Tharisa has no hesitation in referring to Karo as a world-class asset, based on an estimate that the project contains nearly 10 million ounces of platinum group elements with an average quality of just over two grams per ton.

The main elements are platinum, palladium, rhodium and gold, with some added benefit from copper and nickel.

The plan is to develop a mine with a 20-year life, producing approximately 150,000 ounces of platinum group elements in concentrate per year.

This is pretty high-end stuff for a platinum project, and something you don’t see in many other parts of the world.

Indeed, Zimbabwe’s Great Dyke, in Mashonaland West, about 50 miles south of Harare, is perhaps second only to South Africa’s Bushveld region in terms of potential for platinum-group metals.

The only other area worthy of comparison is Norilsk in Russia, which is primarily a nickel-producing company, although PGM production is admittedly very significant.

Anyway, Karo is big, it has the correct geological address, and from Tharisa’s point of view, it has the correct geographical address as well.

This development takes the company from its original country of establishment, South Africa, but not too far, to a country where ties are strong and mutual benefits are well understood.

Mining is one of the few sectors that has kept Zimbabwe’s economy afloat over the past decade, and the new Mnangagwa government has been quick to recognize that.
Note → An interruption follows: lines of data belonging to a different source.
(* ===== verification/Health.v ===== *)
(** * health_check of task_manager_phase2.py (lines 320-381)

    One pass over [data["tasks"]] applies five checks to each task, in the
    order of the source, and edits the task in place: an orphaned recurring
    flag is cleared, a completed task below 100% is set to 100, a completed
    task without [completed_at] is stamped, a time anomaly is only reported,
    and a [completed_at] string greater than the current [isoformat()] is
    re-stamped.  The store is saved when a fix was applied, then the counts
    are written to the WAL, then the report is printed.  An exception in a
    check (a comparison of unordered values, a division by a zero estimate)
    stops the script before anything is written.  Each check is one
    definition, with a lemma giving its run.  The theorems: the order of
    the save and the WAL entry, the repair postcondition, the
    ZeroDivisionError of a zero estimate, the idempotence of the check
    when the clock advances between runs, and the double fix of a task
    when it does not advance between checks 3 and 5, and the bounds of
    the counts its WAL entry records. *)

From S2P Require Import Prelude PyVal Clock ClockOrder Store Trace Wf Phase2.

Open Scope Z_scope.

(** Check 1 (lines 332-336): an orphaned recurring flag is cleared. *)
Definition check_orphaned (task_id : val) (task : obj) : obj * list issue * list repair :=
  if truthy (get task "recurring" VNone) && negb (truthy (get task "goal_id" VNone))
  then (<["recurring" := VNone]> task, [IssOrphaned task_id], [FixRecurring task_id])
  else (task, [], []).

(** Check 2 (lines 338-342): a completed task below 100% is set to 100. *)
Definition check_progress (task_id : val) (task : obj) : outcome (obj * list issue * list repair) :=
  let? c2 := if eq_str (get task "status" VNone) "completed"
             then py_lt (get task "progress" (VInt 100)) (VInt 100) else Ret false in
  Ret (if c2 then (<["progress" := VInt 100]> task,
                   [IssImpossible task_id (get task "progress" VNone)], [FixProgress task_id])
       else (task, [], [])).

(** Check 3 (lines 344-348): a completed task without [completed_at] is
    stamped. *)
Definition check_completed_at (task_id : val) (task : obj) : PM (obj * list issue * list repair) :=
  if eq_str (get task "status" VNone) "completed" && negb (truthy (get task "completed_at" VNone))
  then let* t := now in
       mret (<["completed_at" := VStr (iso_z t)]> task, [IssNoCompletedAt task_id],
             [FixCompletedAt task_id])
  else mret (task, [], []).

(** Check 4 (lines 350-353): a time anomaly, reported only. *)
Definition check_anomaly (task_id : val) (task : obj) : outcome (list issue) :=
  let? lim := py_mul (get task "estimate_minutes" (VInt 1)) (VInt 10) in
  let? c4 := py_gt (get task "actual_minutes" (VInt 0)) lim in
  if c4 then
    let? ratio := py_truediv (get task "actual_minutes" (VInt 0)) (get task "estimate_minutes" (VInt 1)) in
    Ret [IssTimeAnomaly task_id (get task "actual_minutes" VNone) (get task "estimate_minutes" VNone) ratio]
  else Ret [].

(** Check 5 (lines 355-361): a [completed_at] string greater than the
    current [isoformat()] is re-stamped, with a second clock read. *)
Definition check_future (task_id : val) (task : obj) : PM (obj * list issue * list repair) :=
  if eq_str (get task "status" VNone) "completed" then
    let completed_at := get task "completed_at" (VStr "") in
    let* t := now in
    let* c5 := lift (py_gt completed_at (VStr (isoformat t))) in
    if c5 then
      let* t' := now in
      mret (<["completed_at" := VStr (iso_z t')]> task, [IssBadDate task_id completed_at], [FixDate task_id])
    else mret (task, [], [])
  else mret (task, [], []).

(** The body of the loop (lines 329-361): the five checks in order on the
    same dictionary. *)
Definition check_task (task : obj) : PM (obj * list issue * list repair) :=
  let task_id := get task "id" (VStr "unknown") in
  let '(task, is1, fs1) := check_orphaned task_id task in
  let* '(task, is2, fs2) := lift (check_progress task_id task) in
  let* '(task, is3, fs3) := check_completed_at task_id task in
  let* is4 := lift (check_anomaly task_id task) in
  let* '(task, is5, fs5) := check_future task_id task in
  mret (task, is1 ++ is2 ++ is3 ++ is4 ++ is5, fs1 ++ fs2 ++ fs3 ++ fs5).

(** [for task in data["tasks"]: ...]: the edited tasks, the issues and the
    fixes, in the order of the tasks. *)
Fixpoint check_tasks (ts : list obj) : PM (list obj * list issue * list repair) :=
  match ts with
  | [] => mret ([], [], [])
  | t :: r =>
      let* '(t', is1, fs1) := check_task t in
      let* '(r', is2, fs2) := check_tasks r in
      mret (t' :: r', is1 ++ is2, fs1 ++ fs2)
  end.
(* ===== verification/HealthTyped.v ===== *)
(** * The health check on a well-typed store

    On a store whose tasks have the field types of the data model
    ([Typed.task_typed]), every comparison of the five checks is between
    two ints or two strings, so none raises TypeError, and every key the
    checks index is read with a default.  The one division, [actual /
    estimate] of the time-anomaly check (task_manager_phase2.py line
    352), raises ZeroDivisionError on a zero estimate, and OverflowError
    when the quotient exceeds the largest float.  The theorem: with no
    zero estimate, a health check on a well-typed store either returns
    normally or raises that OverflowError. *)

From S2P Require Import Prelude PyVal Clock Store Wf Phase2 Health Typed.

Open Scope Z_scope.

(** An outcome that is a value or OverflowError. *)
Definition ok_or_overflow {A} (o : outcome A) : Prop :=
  match o with Ret _ => True | Exc e => e = OverflowError end.

(** No task has a zero [estimate_minutes]. *)
Definition estimate_nonzero (t : obj) : Prop := get t "estimate_minutes" VNone <> VInt 0.

(** [t.get(k, VInt d)] of an int field is an int. *)
Lemma get_int t k d :
  task_typed t = true -> k ∈ ["progress"; "estimate_minutes"; "actual_minutes"] ->
  exists z, get t k (VInt d) = VInt z.
Proof.
  intros Ht Hk. unfold get. destruct (t !! k) as [v|] eqn:E; [|eauto].
  destruct (int_field t k v Ht Hk E) as [z ->]. eauto.
Qed.

Lemma get_completed_at t :
  task_typed t = true -> exists c, get t "completed_at" (VStr "") = VStr c.
Proof.
  intros Ht. unfold get. destruct (t !! "completed_at") as [v|] eqn:E; [|eauto].
  assert (has_type TStr v = true) as H by (eapply task_typed_field; [exact Ht| |exact E]; simpl; tauto).
  destruct v; try discriminate. eauto.
Qed.

Lemma check_progress_total id t : task_typed t = true -> exists r, check_progress id t = Ret r.
Proof.
  intros Ht. unfold check_progress. destruct (get_int t "progress" 100 Ht ltac:(set_solver)) as [p ->].
  destruct (eq_str _ _); simpl; eauto.
Qed.

Lemma check_anomaly_total id t :
  task_typed t = true -> estimate_nonzero t ->
  ok_or_overflow (check_anomaly id t).
Proof.
  intros Ht Hne. unfold check_anomaly.
  destruct (get_int t "estimate_minutes" 1 Ht ltac:(set_solver)) as [e He].
  destruct (get_int t "actual_minutes" 0 Ht ltac:(set_solver)) as [a Ha]. rewrite He, Ha.
  simpl. destruct (bool_decide _); simpl; [|done].
  assert (e <> 0) as He0.
  { intros ->. apply Hne. unfold get in *. by destruct (t !! "estimate_minutes"). }
  unfold py_truediv. simpl. replace (e =? 0) with false by lia.
  unfold int_truediv. replace (e =? 0) with false by lia.
  destruct (a =? 0); simpl; [done|]. by case_match.
Qed.

Lemma check_future_total id t w :
  task_typed t = true -> exists r w', check_future id t w = (Ret r, w').
Proof.
  intros Ht. rewrite check_future_run. destruct (is_completed t); [|eauto].
  destruct (get_completed_at t Ht) as [c ->]. simpl. destruct (bool_decide _); eauto.
Qed.

Lemma check_task_outcome t w :
  task_typed t = true -> estimate_nonzero t -> ok_or_overflow (fst (check_task t w)).
Proof.
  intros Ht He. set (id := get t "id" (VStr "unknown")).
  destruct (check_orphaned id t) as [[t1 is1] fs1] eqn:E1.
  pose proof (check_orphaned_spec id t) as S1. rewrite E1 in S1. destruct S1 as [S1 _].
  pose proof (check_orphaned_typed _ _ _ _ _ Ht E1) as T1.
  destruct (check_progress_total id t1 T1) as [[[t2 is2] fs2] E2].
  destruct (check_progress_spec _ _ _ _ _ E2) as [S2 _].
  pose proof (check_progress_typed _ _ _ _ _ T1 E2) as T2.
  destruct (check_completed_at id t2 w) as [[[[t3 is3] fs3]|e] w3] eqn:E3;
    [|rewrite check_completed_at_run in E3; by destruct (_ && _)].
  destruct (check_completed_at_spec _ _ _ _ _ _ _ E3) as [S3 _].
  pose proof (check_completed_at_typed _ _ _ _ _ _ _ T2 E3) as T3.
  assert (He3 : estimate_nonzero t3).
  { unfold estimate_nonzero in *. edits_rw. exact He. }
  pose proof (check_anomaly_total id t3 T3 He3) as A.
  destruct (check_anomaly id t3) as [is4|e] eqn:E4.
  - destruct (check_future_total id t3 w3 T3) as ([[t5 is5] fs5] & w5 & E5).
    by rewrite (check_task_run t w _ _ _ _ _ _ _ _ _ _ _ _ _ _ _ E1 E2 E3 E4 E5).
  - simpl in A. subst e. unfold check_task. fold id. rewrite E1.
    unfold mbind at 1, lift at 1. rewrite E2. cbv beta iota.
    mstep E3. cbv beta iota. unfold mbind at 1, lift at 1. by rewrite E4.
Qed.

Lemma check_tasks_outcome ts w :
  forallb task_typed ts = true -> Forall estimate_nonzero ts -> ok_or_overflow (fst (check_tasks ts w)).
Proof.
  revert w. induction ts as [|t ts IH]; intros w Hts Hne; [done|].
  apply andb_true_iff in Hts as [Ht Hts]. apply Forall_cons in Hne as [He Hne].
  cbn [check_tasks]. pose proof (check_task_outcome t w Ht He) as H1.
  destruct (check_task t w) as [[[[t' is1] fs1]|e] w1] eqn:E1; simpl in H1.
  - rewrite (mbind_ret_step _ _ _ _ _ E1). specialize (IH w1 Hts Hne).
    destruct (check_tasks ts w1) as [[[[r' is2] fs2]|e] w2] eqn:E2; simpl in IH.
    + by rewrite (mbind_ret_step _ _ _ _ _ E2).
    + by rewrite (mbind_exc_step _ _ _ _ _ E2).
  - by rewrite (mbind_exc_step _ _ _ _ _ E1).
Qed.

(** C35: on a tasks.json whose tasks have the field types of the data
    model and no zero [estimate_minutes], the health check never raises
    TypeError, KeyError or ZeroDivisionError: it returns normally, or
    raises OverflowError when a time anomaly's [actual / estimate] exceeds
    the largest float. *)
Theorem health_check_typed_outcome w s :
  w_data w = Some (Parsed (DStore s)) -> store_ok task_typed s = true ->
  Forall estimate_nonzero (tasks s) -> ok_or_overflow (result health_check w).
Proof.
  intros Hd Ht Hne. unfold result, health_check.
  rewrite (mbind_ret_step _ _ _ _ _ (load_data2_store w s Hd)).
  pose proof (check_tasks_outcome (tasks s) w Ht Hne) as H.
  destruct (check_tasks (tasks s) w) as [[[[ts iss] fs]|e] w1] eqn:E; simpl in H.
  - rewrite (mbind_ret_step _ _ _ _ _ E). cbv beta iota zeta.
    destruct (bool_decide (fs = [])); wred; done.
  - by rewrite (mbind_exc_step _ _ _ _ _ E).
Qed.

(** ** Witness *)

(** A completed task below 100% and a task with a time anomaly. *)
Definition ex_typed_store : store :=
  mkStore (Some [])
    [ {[ "id" := VStr "task_a"; "goal_id" := VStr "goal_1"; "status" := VStr "completed";
         "progress" := VInt 40 ]};
      {[ "id" := VStr "task_b"; "goal_id" := VStr "goal_1"; "status" := VStr "in_progress";
         "estimate_minutes" := VInt 30; "actual_minutes" := VInt 400 ]} ] ∅.
Definition ex_typed_world : world :=
  mkWorld (Some (Parsed (DStore ex_typed_store))) None ∅ None None ∅
          (fun n => 1700000000000000 + Z.of_nat n) 0 (fun _ => "0a1b2c3d") 0 [].

Lemma health_check_typed_outcome_witness : ok_or_overflow (result health_check ex_typed_world).
Proof.
  apply (health_check_typed_outcome ex_typed_world ex_typed_store); [reflexivity | reflexivity |].
  repeat constructor; unfold estimate_nonzero; simpl; discriminate.
Defined.
(** * A shallow embedding of [app.py] and of its test suite

    The repository is a scaffold: [app.py] loads the environment, evaluates
    two string literals that spell a Flask and a FastAPI application, and
    defines a placeholder [main] that prints four diagnostic lines.  The
    tests check a fixture dictionary.

    The development follows the file top to bottom:
    - Python values, exceptions and the state a process can touch;
    - the builtins the code calls ([print], [os.getenv], [int], [str.lower]);
    - [main] and the module body of [app.py];
    - the two framework blocks, read as the code their literals spell;
    - the fixture and the tests;
    - the properties. *)

From Stdlib Require Import ZArith String Ascii List Bool Lia.
From stdpp Require Import base gmap strings list pretty.

Open Scope Z_scope.
#[local] Set Warnings "-register-all".

(** ** Python values *)

(** The scalar values the code handles. *)
Inductive pyval : Type :=
| PNone
| PBool (b : bool)
| PInt (n : Z)
| PStr (s : string).

(** Dictionaries of strings, as the handlers and the fixture build them:
    an association list in insertion order. *)
Inductive json : Type :=
| JStr (s : string)
| JObj (items : list (string * json)).

(** The exceptions that can reach the top level of a script. *)
Inductive exn : Type :=
| ValueError
| TypeError
| AttributeError
| KeyError (key : string)
| AssertionError
| BindError
| UnicodeEncodeError
| LookupError.

Inductive result (A : Type) : Type :=
| Ok (a : A)
| Raise (e : exn).
Arguments Ok {A} a.
Arguments Raise {A} e.

(** ** Requests and responses *)

(** A GET request.  GET is the only method the routes below are declared
    for; what the framework does with other methods is not the code's.
    [path] is the path the framework's router matches, after the server
    has decoded and normalised the target of the request. *)
Record request : Type := Request {
  path : string;
  query : list (string * string);
  headers : list (string * string)
}.

Record response : Type := Response {
  status : Z;
  body : json
}.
At the groundbreaking ceremony in December, the Zimbabwean minister in attendance, Winston Chitando, spoke of the 1,000 permanent jobs likely to be created by the project, as well as the 7,000 jobs likely to be created by construction.

Karo’s green potential was also mentioned as much of the power will come from a new solar installation also in the works.

It will take a little more money to get Karo up and running, but the economics are convincing.

The net present value has been set at just over $770 million, with the after-tax internal rate of return likely to be just over 47 percent.

It’s not hard to understand why Tharisa is committed to Karo, nor hard to understand what success would mean.

Not only would a significant portion of production be added to the company’s annual output, but a significant marker will also be established.

This is a company that is willing and able to expand at all levels.

Karo’s first production is expected in 2024, but it wouldn’t be surprising if the stock started moving long before that.